À 83 ans, Jean-François Kahn publie ses mémoires, il revisite la Libération, le retour du Général, Mai 68, les années Giscard, Mitterrand, Le Pen. Moins des événements que ce qu’il préfère: des sensations, c’est-à-dire des idées.
La rédaction de cet article est antérieure au décès d’Axel Kahn survenu le 6 juillet NDLR. |
Qu’est-ce qu’un journaliste français ?
Si l’on regarde Jean-François Kahn – ça vaut le coup, il est le dernier d’une race menacée d’extinction, l’ultime avatar d’une chevalerie défunte –, on verra un vieux jeune homme avec deux mains qui s’agitent sans relâche autour de son front, une barbiche et des lunettes.
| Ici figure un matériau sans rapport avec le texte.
Lemma entries_sent (f : value → pyval) (R : value → pyval → Prop) (d : list (string * value)) :
  Forall (λ kv, R kv.2 (in_case (f kv.2))) d →
  Forall2 (λ kv kj, kj.1 = spelled kv.1 ∧ R kv.2 kj.2) d
    (map (λ kv, (spelled kv.1, in_case kv.2)) (map (λ kv, (kv.1, f kv.2)) d)).
Proof using Type. induction 1; constructor; [done|assumption]. Qed.

Lemma raw_sent v : sends v (in_case (to_pyval v)).
Proof using Type.
  induction v as [|b|z|f|s|m e|s|s|s|s|s| |e n|l IH|d IH|c a _] using value_induction; cbn [to_pyval];
    try (leaf; first [constructor; fail|by apply sends_nothing]).
  - rewrite in_case_items. apply sends_items. rewrite map_map. induction IH; constructor; assumption.
  - rewrite in_case_entries. apply sends_entries. by apply (entries_sent to_pyval).
Qed.

Lemma basic_sent v : sends v (in_case (to_pyval (_serialize_basic enums v))).
Proof using Type.
  destruct v; cbn [_serialize_basic]; try apply raw_sent; cbn [to_pyval]; try (leaf; constructor; fail).
  destruct (dict_get name (enums enum)) as [v|] eqn:E; cbn [default from_option].
  - eapply sends_member; [done|]. apply raw_sent.
  - cbn [to_pyval]. leaf. by apply sends_no_member.
Qed.

Lemma field_sent_with (object : value → value) v :
  (∀ w, has_to_dict classes w = true → w = v ∨ (∃ l, v = Items l ∧ w ∈ l) → sends w (in_case (to_pyval (object w)))) →
  sends_field v (in_case (to_pyval (serialized classes enums object v))).
Proof using Type.
  intros Hobj.
  assert (∀ w, w = v ∨ (∃ l, v = Items l ∧ w ∈ l) →
    sends w (in_case (to_pyval (if has_to_dict classes w then object w else _serialize_basic enums w)))) as Hitem.
  { intros w Hw. destruct (has_to_dict classes w) eqn:E; [by apply Hobj|apply basic_sent]. }
  unfold serialized. destruct v as [|b|z|f|s|m e|s|s|s|s|s| |e n|l|d|c a];
    try (apply value_sends; [done|apply basic_sent]).
  - destruct (Str.nonempty (Str.strip s)) eqn:E; cbn [to_pyval]; leaf; [|by apply blank_sends_null].
    apply value_sends; [by intros ? [= <-]|constructor].
  - apply value_sends; [done|]. cbn [to_pyval]. rewrite in_case_items. apply sends_items. rewrite !map_map.
    assert (∀ w, w ∈ l → sends w (in_case (to_pyval (if has_to_dict classes w then object w else _serialize_basic enums w)))) as H.
    { intros w Hw. apply Hitem. right. by exists l. }
    clear -H. induction l as [|w l IH]; constructor; [apply H; by left|]. apply IH. intros x Hx. apply H. by right.
  - apply value_sends; [done|]. apply (Hitem (Instance c a)). by left.
Qed.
Si on l’écoute, on entendra mille histoires, car il est très bavard ; et l’on saura qu’il aime Victor Hugo et la politique, l’histoire de France et les vieilles chansons françaises, Prévert et Clouzot, l’art lyrique et même l’opérette – un goût qu’il a acquis pour emmerder son père jadis.
Ce père a pesé d’une empreinte irrévocable sur l’éducation de Jean-François, d’autant que son suicide en 1970 a fait de lui un Commandeur énigmatique, et de son fils moins un orphelin qu’un éternel enfant. Un petit Hamlet en sneakers. Un autodidacte assoiffé. Un raisonneur intempestif, quoi encore ?… Un opposant à toute doctrine. Un justicier en songe mi-Pardaillan mi-Tintin reporter, hanté par une obscure allégeance et une faute qu’il n’a pas commise.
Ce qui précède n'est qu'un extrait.